We recommend that at least one senior GeoData Manager user (probably your chief reservoir engineer) should be granted GeoData Manager
Admin permissions and also be given db_owner rights for all the GDM SQL Server databases. This user should create new SQL server databases and upgrade SQL server databases when GeoData Manager is upgraded.
The mapping parameters are specific to the location of the field and specify the mapping conversion from location (E and N) and latitude/longitude at the field. Do not change these unless the local map grid changes.
GeoData Manager stores coordinates in two systems:
in Projected: map coordinates: Location E, Location N, generally in metres.
and Geographic: latitude and longitude on the earth, in decimal degrees.
Most people use and are familiar with Projected (map) coordinates. We recommended using Projected primary coordinates and entering map coordinates. GeoData Manager will calculate WGS84 latitudes and longitudes.
The system in use at any time is called the primary coordinate system. GeoData Manager uses the mapping parameters to convert the location in the primary location system to the location in the other system, and stores each location in both systems.
To change the coordinate system: Click
Tools in the menu bar, then
Primary coordinates. Then click
Projected: A GPS will usually measure latitude and longitude but can be set up to give map coordinates.
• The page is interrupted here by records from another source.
(** * A shallow embedding of the LinkedIn job-search assistant

    The development follows the Python sources module by module:
    - [Py]: the fragment of the Python runtime the services rely on
      (JSON-like values, exceptions, binary64 comparisons, string helpers);
    - [AnalysisConstants], [JobStates]: constants/analysis.py and the
      state vocabulary of database/models.py;
    - [DatabaseService]: services/database_service.py over an explicit
      relational store;
    - [LLMJsonParser], [TitleAnalysisStrategy]: services/llm_json_parser.py
      and services/analysis_strategy.py;
    - [JobAnalysisService]: services/job_analysis_service.py;
    - [Config], [PreferenceService]: config.py and
      services/preference_service.py;
    - [Security]: utils/security.py;
    - [TitleStrategyEvaluator]: experiments/title_strategy_evaluator.py;
    - [JobAnalysisServiceFactory]: the wiring of utils/factories.py that
      hands the database service to the job-analysis service.

    Part I holds these models, the vocabulary the statements use and the
    example data; Part II holds the lemmas and the properties.

    Modelling conventions.
    - Python [float] is IEEE binary64, i.e. Rocq's primitive [float]; the
      literals below denote the same doubles as in the sources.
    - Python [str] is modelled by [string] (a sequence of 8-bit characters);
      character classes are those of the ASCII range.
    - A [dict] with string keys is a [gmap string pyval]; a list is a [list].
    - A call that may raise returns an [outcome]; a call that touches the
      outside world (database, clock, LLM, random source) threads that world
      explicitly.
    - Logging has no effect on results and is left out, except where
      building the message evaluates an expression that can raise. *)

From Stdlib Require Import ZArith List String Ascii Floats Lia.
From Stdlib Require Import Permutation Sorted.
From stdpp Require Import base option gmap strings list sorting pretty.
(** * AnimatedGridBackground: a model of the grid animation component

    The component of [src/components/AnimatedGridBackground.jsx] keeps two
    grids of cells (foreground and background), and for each of them a set of
    active ids that two repeating timers grow and deferred callbacks shrink.

    The model follows the source:
    - a JavaScript [Set] is an insertion-ordered list without repetition
      ([forEach] visits the ids in insertion order, one random draw per id);
    - [Math.random()] reads a tape of rationals, one cell per call; the tape is
      threaded through the code by a small state monad, and the arithmetic on
      a draw ([Math.floor(q * n)], the comparisons with 0.3) is exact; a
      probability is not a notion of the model, the draw that decides is;
    - the grid dimensions and the two caps are counts ([nat]); the percentage
      of curved cells is an integer ([Z]);
    - the timers are a transition system: the repeating interval, the queue of
      pending [setTimeout] callbacks with the snapshot each one captured, and
      the cleanup of the effect. *)

From Stdlib Require Import List String Ascii Bool Arith ZArith QArith Qround Lia.
From Stdlib Require Import DecimalString DecimalNat.
Import ListNotations.

Open Scope nat_scope.

(* ================================================================== *)
(** * Part I: definitions *)
(* ================================================================== *)

(** ** JavaScript [Set], in insertion order *)

Module JSSet.
Section Ops.
Context {A : Type} (eq_dec : forall x y : A, {x = y} + {x <> y}).

(** [s.has(x)] *)
Fixpoint has (x : A) (s : list A) : bool :=
  match s with
  | [] => false
  | y :: s' => if eq_dec x y then true else has x s'
  end.

(** [s.add(x)]: a new member goes last, an old one keeps its place. *)
Definition add (x : A) (s : list A) : list A :=
  if has x s then s else s ++ [x].

(** [s.delete(x)] *)
Fixpoint delete (x : A) (s : list A) : list A :=
  match s with
  | [] => []
  | y :: s' => if eq_dec x y then delete x s' else y :: delete x s'
  end.

(** [s.size] *)
Definition size (s : list A) : nat := List.length s.
End Ops.
End JSSet.

(** The sets of ids are sets of strings, [curvedIndices] is a set of
    integers. *)
Definition IdSet := list string.
Definition has_id : string -> IdSet -> bool := JSSet.has string_dec.
Definition add_id : string -> IdSet -> IdSet := JSSet.add string_dec.
Definition delete_id : string -> IdSet -> IdSet := JSSet.delete string_dec.

(** ** [Math.random()] and the monad that threads it *)

Record Rng := mkRng { tape : nat -> Q; cursor : nat }.

Definition M (A : Type) : Type := Rng -> A * Rng.

Definition ret {A} (a : A) : M A := fun g => (a, g).

Definition bind {A B} (m : M A) (k : A -> M B) : M B :=
  fun g => let (a, g') := m g in k a g'.

Notation "x <- m ;; k" := (bind m (fun x => k))
  (at level 61, m at next level, right associativity).

(** [Math.random()] *)
Definition random : M Q :=
  fun g => (tape g (cursor g), mkRng (tape g) (S (cursor g))).

(** Every draw of [Math.random()] lies in [0, 1). *)
Definition unit_draw (q : Q) : Prop := (0 <= q)%Q /\ (q < 1)%Q.
Definition validRng (g : Rng) : Prop := forall n, unit_draw (tape g n).

(** The tape that starts with the draws of [l] and goes on with zeros. *)
Definition tapeOf (l : list Q) : nat -> Q := fun n => nth n l 0%Q.

(** [Math.floor(q * n)] *)
Definition floorMul (q : Q) (n : Z) : Z := Qfloor (q * inject_Z n).

(** [q < 0.3] and [q > 0.3] *)
Definition below03 (q : Q) : bool := if Qlt_le_dec q (3 # 10) then true else false.
Definition above03 (q : Q) : bool := if Qlt_le_dec (3 # 10) q then true else false.

(** ** Arrays *)

(** [arr[i]]: [undefined] (here [None]) outside the array. *)
Definition index {A} (arr : list A) (i : Z) : option A :=
  if (i <? 0)%Z then None else nth_error arr (Z.to_nat i).

(** [arr.splice(i, 1)]: the removed element, if any, and the array that is
    left.  A negative [i] counts from the end and stops at the start; an [i]
    past the end removes nothing. *)
Definition splice1 {A} (i : Z) (arr : list A) : option A * list A :=
  let len := Z.of_nat (List.length arr) in
  let start := if (i <? 0)%Z then Z.max (len + i) 0 else Z.min i len in
  let k := Z.to_nat start in
  (nth_error arr k, firstn k arr ++ skipn (S k) arr).

(** [for (let i = 0; i < n; i++) s = body(i, s)] over the state [s]. *)
Fixpoint forRange {S : Type} (range : list nat) (body : nat -> S -> M S) (s : S) : M S :=
  match range with
  | [] => ret s
  | i :: range' => s' <- body i s ;; forRange range' body s'
  end.

(** ** The palette *)

Definition DEFAULT_COLORS : list string :=
  [ "from-blue-500/80 to-blue-600/80"%string;
    "from-cyan-500/80 to-cyan-600/80"%string;
    "from-slate-400/80 to-slate-500/80"%string;
    "from-blue-400/80 to-cyan-500/80"%string;
    "from-cyan-400/80 to-blue-500/80"%string ].

(** [getRandomFrom(arr)] *)
Definition getRandomFrom {A} (arr : list A) : M (option A) :=
  q <- random ;;
  ret (index arr (floorMul q (Z.of_nat (List.length arr)))).

(** ** Cells and their ids *)

(** A number inside a template literal: its decimal digits. *)
Definition showNat (n : nat) : string := NilEmpty.string_of_uint (Nat.to_uint n).

(** [`${layer}-${row}-${col}`] *)
Definition cellId (layer : string) (row col : nat) : string :=
  (layer ++ "-" ++ showNat row ++ "-" ++ showNat col)%string.

(** A string without a dash, as the digits of a number are. *)
Fixpoint dashFree (s : string) : Prop :=
  match s with
  | EmptyString => True
  | String c s' => c <> "-"%char /\ dashFree s'
  end.

Module Fg.
Record Square := mkSquare
  { id : string; row : nat; col : nat; isCurved : bool; color : option string }.
End Fg.

Module Bg.
(** A background cell has no [isCurved] property. *)
Record Square := mkSquare
  { id : string; row : nat; col : nat; color : option string }.
End Bg.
Geographic: requires latitude and longitude in decimal degrees.
To view and change the mapping parameters:
You must have Administrator permission.
Tools in the menu bar, then click
|Spheroid type||When is a lookup field which automatically fills the Semimajor axis and Semiminor axis|
|Field Elevation for Atmospheric Pressure Calculation||Used for gauge-absolute pressure conversions in GeoData Manager if the elevation of a measurement location is not defined|
|UTM Zone||A lookup which automatically fills Central Meridian (zero longitude of map)|
|Central Meridian||Is separately editable for mappings that do not use the standard UTM Zones; if you edit Central Meridian UTM zone will be set to 0 to indicate a custom value|
|Base Parallel||Is the zero latitude of the map - this is usually 0 deg (equator) in the Northern Hemisphere and -90 deg in the Southern Hemisphere|
|False Northing and False Easting||Origin offsets to avoid negative northings and eastings on maps|
|Scale Factor||Is at Central Meridian; is usually 0.9996 but sometimes taken as 1.0|
|E2,E4,E6,EP2, M0||Are filled in when you enter the other fields|
Note: Conversions are for Transverse Mercator projections and possibly Conical Lambert when there is no offset from WGS84. In these cases, the conversion between projected and geographic will match local maps.
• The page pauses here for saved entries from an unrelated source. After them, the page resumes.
(** [schema_get] and [table_preview] answer a missing or non-array
    [table_path] with [Error: table_path is required and must be an array],
    and an empty array with [Error: Table path cannot be empty], in both
    cases without any request to the backend. *)
Theorem table_tools_path_errors (sb : server_backend) (name : string) (args : tool_args)
    (Hname : name = "schema_get" \/ name = "table_preview") :
  ((arg_table_path args = None \/ arg_table_path args = Some TPNotArray) ->
   run (callTool sb name args) =
   ([], Done (ToolError "Error: table_path is required and must be an array"))) /\
  (arg_table_path args = Some (TPArray []) ->
   run (callTool sb name args) = ([], Done (ToolError "Error: Table path cannot be empty"))).
Proof.
  split; [intros [H|H] | intros H];
    destruct Hname as [->| ->]; unfold run, callTool;
    cbn -[executeQuery Sql.isSelectQuery truthy_string bind getTableSchema previewTable];
    rewrite H; reflexivity.
Qed.

(** [search_catalog] answers a missing or empty [search_term] with
    [Error: search_term is required] without a request; otherwise it
    fetches the root catalog, and nothing else, and on a catalog tree
    whose non-empty paths end in strings it returns the entities of the
    tree, depth first, whose last path segment contains the term
    ignoring case. *)
Theorem search_catalog_tool (sb : server_backend) (args : tool_args) :
  (truthy_string (arg_search_term args) = None ->
   run (callTool sb "search_catalog" args) =
   ([], Done (ToolError "Error: search_term is required"))) /\
  (forall term, truthy_string (arg_search_term args) = Some term ->
   fst (run (callTool sb "search_catalog" args)) = [EvGetCatalog "/api/v3/catalog"] /\
   (forall root, get_catalog sb "/api/v3/catalog" = HttpOk root ->
      forallb Search.last_is_string (Search.traversal root) = true ->
      snd (run (callTool sb "search_catalog" args)) =
      Done (ToolJson (PSearch (filter (Search.matches term) (Search.traversal root)))))).
Proof.
  split.
  - intros H. unfold run, callTool. cbn -[truthy_string searchCatalog]. rewrite H. reflexivity.
  - intros term H. split.
    + unfold run, callTool. rewrite fst_catch_ret.
      cbn -[truthy_string searchCatalog bind ret]. rewrite H, fst_bind_ret.
      apply fst_searchCatalog.
    + intros root Hget Htyped.
      unfold run, callTool. cbn -[truthy_string Search.searchCatalog]. rewrite H.
      unfold searchCatalog, getCatalog.
      change (Url.getCatalogUrl None) with "/api/v3/catalog".
      unfold bind, emit, of_http, catch. rewrite Hget. cbn -[Search.searchCatalog].
      rewrite (search_filter root term Htyped). reflexivity.
Qed.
After you create a new database, you are invited to set the mapping parameters for the database. If you don't do this, and click
A warning is displayed.
You will be returned to the last fully specified GeoData Manager database (possibly the sample database). The next time you try and open a database with unspecified mapping parameters you are invited to set the mapping parameters again.
The field limits are the extent of the geothermal field in in the current database. The units are the units of the primary coordinate system.